_EXERCISE DIRECTIONS_.
The answer must consist only of the lines from the line with "Definition shell_list_files (path" to the line with "(** The bytes that a handle has. *)", both included, exactly as they stand below.

--

(* ===== verification/ShellFiles.v ===== *)
(** The commands of the shell on files (src/src/kernel/shell_core.c): listing a
    directory, printing and dumping a file, on the root file system; the commands
    of the log file system; dumping a block. The buffers on the stack are
    arguments. *)
From S2P Require Import Prelude LibString Klog BlockDevice BlockIO LogFS ListDisk TinyFS Vfs FileTable ShellText.

Definition shell_print_path_error {T} (action : string) (path : option mem) : M T unit :=
  no_path <- match path with None => ret true | Some p => c <- deref (rd p 0);; ret (c =? 0) end;;
  if (no_path : bool) then kprintf (nl "%s failed") [AStr (Some (cstr action))]
  else kprintf (nl "%s failed: %s") [AStr (Some (cstr action)); AStr path].

(** A command without its argument. *)
Definition no_argument {T} (args : mem) : M T bool := c <- deref (rd args 0);; ret (c =? 0).

(** The bytes of a buffer, one after the other. *)
Definition put_bytes {T} (buffer : mem) (count : Z) : M T unit :=
  for_range (Z.to_nat count) 0 (fun index => c <- deref (rd buffer index);; put_char c).

(** ** The root file system *)

Section files.
Context {X : Type} (local64 : mem) (local_seen : list mem).
(** [unsigned char buffer[SHELL_FILE_BUFFER_MAX]]. *)
Context (buffer0 : mem).

Definition shell_list_entry (name : mem) (size flags : Z) : M unit Z :=
  (if negb (Z.land flags VFS_FILE_FLAG_DIRECTORY =? 0) then kprintf (nl "%s/") [AStr (Some name)]
   else kprintf (nl "%s") [AStr (Some name)]);;
  ret 0.

(** The result of [vfs_stat]: its size, its flags and its name. *)
Definition stat_path (path : mem) : M (files X) (option vfs_file_info) :=
  found <- on_vfs (vfs_stat local64 (Some path));;
  info <- gets (fun s => vfs_stat_info (files_vfs s));;
  ret (if (found : bool) then Some info else None).
Definition is_directory_info (info : vfs_file_info) : bool := negb (Z.land (info_flags info) VFS_FILE_FLAG_DIRECTORY =? 0).
Definition info_string (info : vfs_file_info) : M (files X) mem := on_vfs (name_string (info_name_of info)).

Definition shell_list_files (path : option mem) : M (files X) unit :=
  no_path <- match path with None => ret true | Some p => no_argument p end;;
  list_path <- (if (no_path : bool) then ret (cstr "/") else deref path);;
  found <- stat_path list_path;;
  match found with
  | None => shell_print_path_error "ls" (Some list_path)
  | Some info =>
      if negb (is_directory_info info) then name <- info_string info;; kprintf (nl "%s") [AStr (Some name)]
      else
        status <- on_vfs (zoom (fun v => (v, tt)) (fun p _ => p.1) (vfs_list_entries local64 local_seen (Some list_path) (Some shell_list_entry)));;
        if negb (status =? 0) then shell_print_path_error "ls" (Some list_path) else ret tt
  end.

(** The bytes that a handle has. *)
Definition handle_bytes (h : Z) : M (files X) nat :=
  table <- gets file_table;; f <- deref (rd table h);; ret (Z.to_nat (size f)).

(** [while (1)]: the outcome is false when a read failed, or else what was read
    last. *)
Fixpoint cat_loop (fuel : nat) (h : Z) (name buffer : mem) (any_read : bool) (last_char : Z) : M (files X) (option (bool * Z)) :=
  let! (read_size, buffer1) := file_read local64 (Some h) (Some buffer) SHELL_FILE_BUFFER_MAX in
  buffer1 <- deref buffer1;;
  if read_size <? 0 then shell_print_path_error "cat" (Some name);; file_close (Some h);; ret None
  else if read_size =? 0 then ret (Some (any_read, last_char))
  else
    match fuel with
    | O => undef
    | S fuel' =>
        put_bytes buffer1 read_size;;
        last <- deref (rd buffer1 (read_size - 1));;
        cat_loop fuel' h name buffer1 true last
    end.
Definition shell_cat_file (name : mem) : M (files X) unit :=
  empty <- no_argument name;;
  if (empty : bool) then kprintf (nl "usage: cat <path>") []
  else
    file <- file_open local64 (Some name);;
    match file with
    | None => shell_print_path_error "cat" (Some name)
    | Some h =>
        n <- handle_bytes h;;
        r <- cat_loop n h name buffer0 false 0;;
        match r with
        | None => ret tt
        | Some (any_read, last_char) =>
            (if negb any_read then put_char 10 else if negb (last_char =? 10) then put_char 10 else ret tt);;
            file_close (Some h)
        end
    end.

Definition shell_print_pwd : M (files X) unit := kprintf (nl "/") [].

Definition shell_print_stat (path : mem) : M (files X) unit :=
  empty <- no_argument path;;
  if (empty : bool) then kprintf (nl "usage: stat <path>") []
  else
    found <- stat_path path;;
    match found with
    | None => shell_print_path_error "stat" (Some path)
    | Some info =>
        name <- info_string info;;
        kprintf (nl "path: %s") [AStr (Some name)];;
        kprintf (nl "type: %s") [AStr (Some (cstr (if is_directory_info info then "directory" else "file")))];;
        kprintf (nl "size: %u bytes") [AUint (info_size info)];;
        kprintf (nl "flags: 0x%x") [AUint (info_flags info)]
    end.

(** [info->size] is read again in every round. *)
Fixpoint hexdump_loop (fuel : nat) (h : Z) (path buffer : mem) (offset : Z) : M (files X) unit :=
  info <- gets (fun s => vfs_stat_info (files_vfs s));;
  if negb (offset <? info_size info) then file_close (Some h)
  else
    let! (read_size, buffer1) := file_read local64 (Some h) (Some buffer) SHELL_FILE_BUFFER_MAX in
    buffer1 <- deref buffer1;;
    if read_size <? 0 then shell_print_path_error "hexdump" (Some path);; file_close (Some h)
    else if read_size =? 0 then file_close (Some h)
    else
      match fuel with
      | O => undef
      | S fuel' =>
          dump_lines (Z.to_nat read_size) offset buffer1 0 read_size;;
          hexdump_loop fuel' h path buffer1 (u64 (offset + read_size))
      end.
Definition shell_hexdump_file (path : mem) : M (files X) unit :=
  empty <- no_argument path;;
  if (empty : bool) then kprintf (nl "usage: hexdump <path>") []
  else
    found <- stat_path path;;
    match found with
    | None => shell_print_path_error "hexdump" (Some path)
    | Some info =>
        if is_directory_info info then shell_print_path_error "hexdump" (Some path)
        else
          file <- file_open local64 (Some path);;
          match file with
          | None => shell_print_path_error "hexdump" (Some path)
          | Some h => n <- handle_bytes h;; hexdump_loop n h path buffer0 0
          end
    end.

Definition shell_print_fsinfo : M (files X) unit :=
  mounted <- on_vfs vfs_is_mounted;;
  if mounted =? 0 then kprintf (nl "vfs not mounted") []
  else
    device <- on_vfs vfs_root_device;;
    root <- stat_path (cstr "/");;
    name <- on_vfs vfs_root_fs_name;;
    kprintf (nl "fs: %s") [AStr name];;
    d <- on_vfs (tiny (zoom tinyfs_devs set_tinyfs_devs (dev_at device)));;
    kprintf (nl "backing device: %s") [AStr (BlockDevice.name d)];;
    kprintf (nl "access: ro") [];;
    count <- on_vfs vfs_root_file_count;;
    kprintf (nl "files: %u") [AUint count];;
    kprintf (nl "mount: /") [];;
    match root with Some _ => kprintf (nl "root type: directory") [] | None => ret tt end.
End files.

(** ** The log *)

Section logs.
Context {X : Type} (buffer0 : mem).

(** [file->name] and [file->size] of a slot. *)
Definition log_file (slot : Z) : M (logfs X) logfs_file_state := t <- gets logfs_tables;; deref (rd (logfs_files t) slot).
Definition log_file_name (slot : Z) : M (logfs X) mem := f <- log_file slot;; t <- gets logfs_tables;; deref (file_name t f).

Definition shell_print_logfsinfo : M (logfs X) unit :=
  mounted <- logfs_is_mounted;;
  if mounted =? 0 then kprintf (nl "logfs not mounted") []
  else
    device <- logfs_device;;
    kprintf (nl "fs: logfs") [];;
    d <- zoom logfs_devs set_logfs_devs (dev_at device);;
    kprintf (nl "backing device: %s") [AStr (BlockDevice.name d)];;
    kprintf (nl "access: append-only") [];;
    count <- logfs_file_count;;
    kprintf (nl "files: %u") [AUint count].

(** The count is read again in every round. *)
Fixpoint log_list_loop (fuel : nat) (index : Z) : M (logfs X) unit :=
  count <- logfs_file_count;;
  if negb (index <? count) then ret tt
  else
    match fuel with
    | O => undef
    | S fuel' =>
        file <- logfs_get_file index;;
        (match file with None => ret tt | Some slot => name <- log_file_name slot;; kprintf (nl "%s") [AStr (Some name)] end);;
        log_list_loop fuel' (u32 (index + 1))
    end.
Definition shell_log_list : M (logfs X) unit :=
  mounted <- logfs_is_mounted;;
  if mounted =? 0 then kprintf (nl "logfs not mounted") [] else log_list_loop (Z.to_nat LOGFS_MAX_FILES) 0.

Fixpoint log_cat_loop (fuel : nat) (slot : Z) (name buffer : mem) (offset last_char : Z) : M (logfs X) (option Z) :=
  f <- log_file slot;;
  if negb (offset <? LogFS.info_size f) then ret (Some last_char)
  else
    match fuel with
    | O => undef
    | S fuel' =>
        let! (read_size, buffer1) := logfs_read_file_part name offset (Some buffer) SHELL_FILE_BUFFER_MAX in
        buffer1 <- deref buffer1;;
        if read_size <=? 0 then kprintf (nl "logcat failed: %s") [AStr (Some name)];; ret None
        else
          put_bytes buffer1 read_size;;
          last <- deref (rd buffer1 (read_size - 1));;
          log_cat_loop fuel' slot name buffer1 (u32 (offset + read_size)) last
    end.
Definition shell_log_cat (name : mem) : M (logfs X) unit :=
  empty <- no_argument name;;
  if (empty : bool) then kprintf (nl "usage: logcat <file>") []
  else
    file <- logfs_stat (Some name);;
    match file with
    | None => kprintf (nl "file not found: %s") [AStr (Some name)]
    | Some slot =>
        f <- log_file slot;;
        r <- log_cat_loop (Z.to_nat (LogFS.info_size f)) slot name buffer0 0 0;;
        match r with
        | None => ret tt
        | Some last_char =>
            f1 <- log_file slot;;
            if (LogFS.info_size f1 =? 0) || negb (last_char =? 10) then put_char 10 else ret tt
        end
    end.

Definition shell_log_create (name : mem) : M (logfs X) unit :=
  empty <- no_argument name;;
  if (empty : bool) then kprintf (nl "usage: logcreate <file>") []
  else
    status <- logfs_create (Some name);;
    if negb (status =? 0) then kprintf (nl "logcreate failed: %s") [AStr (Some name)] else ret tt.

(** [file_name0] is the local array of [LOGFS_NAME_MAX] bytes. *)
Definition shell_log_append (args file_name0 : mem) : M (logfs X) unit :=
  let! (text, file_name) := deref (shell_read_token args file_name0 LOGFS_NAME_MAX) in
  text <- deref (shell_skip_spaces text);;
  no_name <- no_argument file_name;;
  no_text <- (if (no_name : bool) then ret true else no_argument text);;
  if (no_text : bool) then kprintf (nl "usage: logappend <file> <text>") []
  else
    length <- deref (strlen text);;
    status <- logfs_append file_name (Some text) (u32 length);;
    if negb (status =? 0) then kprintf (nl "logappend failed: %s") [AStr (Some file_name)] else ret tt.
End logs.

(** ** Blocks *)

Section blocks.
Context {X : Type} (buffer0 : mem).

Definition shell_print_block_devices : M (@blk X) unit := block_list_devices.

(** The two local arrays of 16 bytes, and [block_number]. *)
Definition shell_block_read (args device_name0 block_text0 : mem) (block_number0 : Z) : M (@blk X) unit :=
  let! (args1, device_name) := deref (shell_read_token args device_name0 16) in
  let! (_, block_text) := deref (shell_read_token args1 block_text0 16) in
  no_device <- no_argument device_name;;
  missing <- (if (no_device : bool) then ret true else no_argument block_text);;
  if (missing : bool) then kprintf (nl "usage: blkread <device> <block>") []
  else
    device <- block_find_device (Some device_name);;
    match device with
    | None => kprintf (nl "device not found: %s") [AStr (Some device_name)]
    | Some p =>
        let! (status, value) := deref (shell_parse_unsigned_long (Some block_text) (Some block_number0)) in
        block_number <- deref value;;
        if negb (status =? 0) then kprintf (nl "invalid block: %s") [AStr (Some block_text)]
        else
          d <- zoom devs set_devs (dev_at (Some p));;
          if SHELL_BLOCK_DUMP_BYTES <? block_size d then kprintf (nl "block too large: %u") [AUint (block_size d)]
          else
            let! (status, buffer) := zoom devs set_devs (call_read_blocks (Some p) block_number 1 buffer0) in
            d1 <- zoom devs set_devs (dev_at (Some p));;
            if negb (status =? 0) then kprintf (nl "blkread failed: %s block %u") [AStr (BlockDevice.name d1); AUint (u32 block_number)]
            else dump_lines (Z.to_nat (block_size d1)) 0 buffer 0 (block_size d1)
    end.
End blocks.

--

_ANSWER SPACE_.
Definition shell_list_files (path : option mem) : M (files X) unit :=
  no_path <- match path with None => ret true | Some p => no_argument p end;;
  list_path <- (if (no_path : bool) then ret (cstr "/") else deref path);;
  found <- stat_path list_path;;
  match found with
  | None => shell_print_path_error "ls" (Some list_path)
  | Some info =>
      if negb (is_directory_info info) then name <- info_string info;; kprintf (nl "%s") [AStr (Some name)]
      else
        status <- on_vfs (zoom (fun v => (v, tt)) (fun p _ => p.1) (vfs_list_entries local64 local_seen (Some list_path) (Some shell_list_entry)));;
        if negb (status =? 0) then shell_print_path_error "ls" (Some list_path) else ret tt
  end.

(** The bytes that a handle has. *)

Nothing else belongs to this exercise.